TASK ITEM:
Please state how many lines in the records below contain the word "that"; the answer should be a number and nothing else.
(Beginning of DATASET RECORDS)
(** * dxtbx sweep_filenames: template inference, grouping and matching

    A shallow embedding of [src/sweep_filenames.py] and the properties its
    specification states about it.

    Python [str] values are lists of characters, Python [int] values are
    in [Z], a [dict] is a [gmap], and an exception is a [Raise] outcome.
    The module is Python 2 code (the [global] statement that follows the
    assignments is only accepted there); it is read with that semantics. *)

From Stdlib Require Import ZArith Ascii String List Lia Bool.
From stdpp Require Import gmap strings list fin_maps.
Import ListNotations.

Local Open Scope Z_scope.

(** ** Python values *)

Abbreviation str := (list ascii).

(** A string literal of the source. *)
Definition py (x : string) : str := list_ascii_of_string x.

Inductive exn : Type :=
  IndexError | ValueError | TypeError | OSError | OverflowError.

Inductive outcome (A : Type) : Type :=
| Ok (a : A)
| Raise (e : exn).
Arguments Ok {A} a.
Arguments Raise {A} e.

#[global] Instance outcome_ret : MRet outcome := fun _ a => Ok a.

#[global] Instance outcome_bind : MBind outcome := fun _ _ f m =>
  match m with
  | Ok a => f a
  | Raise e => Raise e
  end.

#[global] Instance outcome_fmap : FMap outcome := fun _ _ f m =>
  match m with
  | Ok a => Ok (f a)
  | Raise e => Raise e
  end.

(** [l[i]] for a non-negative [i]: an [IndexError] out of range. *)
Definition index {A} (l : list A) (i : nat) : outcome A :=
  match nth_error l i with
  | Some x => Ok x
  | None => Raise IndexError
  end.

Definition is_digit (c : ascii) : bool :=
  ((48 <=? nat_of_ascii c) && (nat_of_ascii c <=? 57))%nat.

Definition digit_value (c : ascii) : Z := Z.of_nat (nat_of_ascii c) - 48.

Definition digit_char (d : Z) : ascii := ascii_of_nat (Z.to_nat d + 48).

(** The value of a string of decimal digits, most significant first. *)
Definition decimal_value (s : str) : Z :=
  fold_left (fun acc c => 10 * acc + digit_value c) s 0.

(** The local [digits] of [template_regex] holds the integer [0] until a
    pattern matches and a string afterwards. *)
Inductive pyval : Type :=
| PyInt (n : Z)
| PyStr (s : str).

(** [int(v)]. Only strings captured by [[0-9]+] reach it in this module;
    any other string is a [ValueError] here. *)
Definition int (v : pyval) : outcome Z :=
  match v with
  | PyInt n => Ok n
  | PyStr s =>
      match s with
      | [] => Raise ValueError
      | _ => if forallb is_digit s then Ok (decimal_value s) else Raise ValueError
      end
  end.

(** The longest prefix of [s] whose characters satisfy [ok], and what
    follows it. *)
Fixpoint take_while (ok : ascii -> bool) (s : str) : str :=
  match s with
  | c :: s' => if ok c then c :: take_while ok s' else []
  | [] => []
  end.

Fixpoint drop_while (ok : ascii -> bool) (s : str) : str :=
  match s with
  | c :: s' => if ok c then drop_while ok s' else s
  | [] => []
  end.

(** ** The regular expressions of [template_regex]

    The three patterns are sequences of literal characters and of the two
    capturing groups: one or more digits [0-9], and any run of characters
    other than a newline.  Both groups are greedy: the
    matcher tries the longest run first and gives characters back one at
    a time while the rest of the pattern fails, as [re] does. *)

Inductive item : Type :=
| Lit (c : ascii)     (* a literal character, such as [\.] and [_] *)
| Digits1             (* the group of one or more [0-9] *)
| AnyStar.            (* the group of any characters, written with a dot and a star *)

Abbreviation regex := (list item).

(** [.] matches every character but a newline. *)
Definition not_newline (c : ascii) : bool := negb (Ascii.eqb c "010"%char).

(** Greedy repetition of a character class: [acc] is the text taken so
    far, [k] matches the rest of the pattern. *)
Fixpoint star {R} (ok : ascii -> bool) (k : str -> str -> option R)
    (acc s : str) : option R :=
  match s with
  | c :: s' =>
      if ok c then
        match star ok k (acc ++ [c]) s' with
        | Some r => Some r
        | None => k acc s
        end
      else k acc s
  | [] => k acc s
  end.

(** [re.match]: the pattern is anchored at the start of [s] only.  The
    result is [match.groups()]. *)
Fixpoint re_match (p : regex) (s : str) : option (list str) :=
  match p with
  | [] => Some []
  | Lit c :: p' =>
      match s with
      | x :: s' => if Ascii.eqb x c then re_match p' s' else None
      | [] => None
      end
  | Digits1 :: p' =>
      match s with
      | x :: s' =>
          if is_digit x
          then star is_digit (fun g rest => cons g <$> re_match p' rest) [x] s'
          else None
      | [] => None
      end
  | AnyStar :: p' =>
      star not_newline (fun g rest => cons g <$> re_match p' rest) [] s
  end.

(** ** template_regex *)

Definition patterns : list regex :=
  [ [Digits1; Lit "."; AnyStar];
    [AnyStar; Lit "."; Digits1; Lit "_"; AnyStar];
    [AnyStar; Lit "."; Digits1; AnyStar] ].

Definition joiners : list str := [py "."; py "_"; py ""].

(** The locals [prefix], [digits] and [exten] assigned when pattern [j]
    has matched with [groups]. *)
Definition assign (j : nat) (groups : list str) : outcome (str * str * str) :=
  if (length groups =? 3)%nat then
    g0 ← index groups 0;
    g1 ← index groups 1;
    g2 ← index groups 2;
    jn ← index joiners j;
    Ok (rev g2 ++ jn, rev g1, py "." ++ rev g0)
  else
    g0 ← index groups 0;
    g1 ← index groups 1;
    jn ← index joiners j;
    Ok (rev g1 ++ jn, rev g0, py "").

(** [prefix + "".join(["#" for d in digits]) + exten] *)
Definition render_template (prefix digits exten : str) : str :=
  prefix ++ map (fun _ => "#"%char) digits ++ exten.

(** The [for] loop over [enumerate(compiled_patterns)], from index [j]
    on.  The result is the state of the locals when the loop ends:
    [template], [digits], and [prefix] and [exten] once they are bound. *)
Fixpoint loop (j : nat) (cps : list regex) (rfilename : str)
    : outcome (option str * pyval * option (str * str)) :=
  match cps with
  | [] => Ok (None, PyInt 0, None)
  | cp :: cps' =>
      match re_match cp rfilename with
      | None => loop (S j) cps' rfilename
      | Some groups =>
          '(prefix, digits, exten) ← assign j groups;
          Ok (Some (render_template prefix digits exten), PyStr digits,
              Some (prefix, exten))
      end
  end.

Definition template_locals (filename : str)
    : outcome (option str * pyval * option (str * str)) :=
  let rfilename := rev filename in
  loop 0 patterns rfilename.

Definition template_regex (filename : str) : outcome (option str * Z) :=
  '(template, digits, _) ← template_locals filename;
  n ← int digits;
  Ok (template, n).


(** ** group_files_by_imageset *)

(** The pair appended to the list [template] for the file [f] whose
    inference gave [t]. *)
Definition entry_of (f : str) (t : option str * Z) : str * option Z :=
  match t.1 with
  | None => (f, None)
  | Some key => (key, Some t.2)
  end.

(** The first loop: one entry per file name, in order. *)
Fixpoint collect (filenames : list str) (template : list (str * option Z))
    : outcome (list (str * option Z)) :=
  match filenames with
  | [] => Ok template
  | f :: filenames' =>
      t ← template_regex f;
      collect filenames' (template ++ [entry_of f t])
  end.

(** [matched[key].append(value)] on a [defaultdict(list)]. *)
Definition append_to (matched : gmap str (list (option Z)))
    (key : str) (value : option Z) : gmap str (list (option Z)) :=
  <[key := default [] (matched !! key) ++ [value]]> matched.

Definition group_files_by_imageset (filenames : list str)
    : outcome (gmap str (list (option Z))) :=
  template ← collect filenames [];
  let matched := foldl (fun matched t => append_to matched t.1 t.2) ∅ template in
  Ok matched.

(** ** Formatting integers *)

(** The [n] low decimal digits of [j], most significant first. *)
Fixpoint low_digits (n : nat) (j : Z) : str :=
  match n with
  | O => []
  | S n' => low_digits n' (j / 10) ++ [digit_char (j mod 10)]
  end.

(** The number of decimal digits of [j >= 0]. *)
Fixpoint count_digits (fuel : nat) (j : Z) : nat :=
  match fuel with
  | O => 1
  | S fuel' => if j <? 10 then 1%nat else S (count_digits fuel' (j / 10))
  end.

Definition ndigits (j : Z) : nat := count_digits (Z.to_nat (Z.log2 j)) j.

(** The conversion [d] with a width and possibly the flag [0]. *)
Definition format_d (zero : bool) (width : nat) (j : Z) : str :=
  let sign := if j <? 0 then py "-" else [] in
  let body := low_digits (ndigits (Z.abs j)) (Z.abs j) in
  let pad := (width - length sign - length body)%nat in
  if zero then sign ++ replicate pad "0"%char ++ body
  else replicate pad " "%char ++ sign ++ body.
(End of DATASET RECORDS)
TASK RESPONSE:
2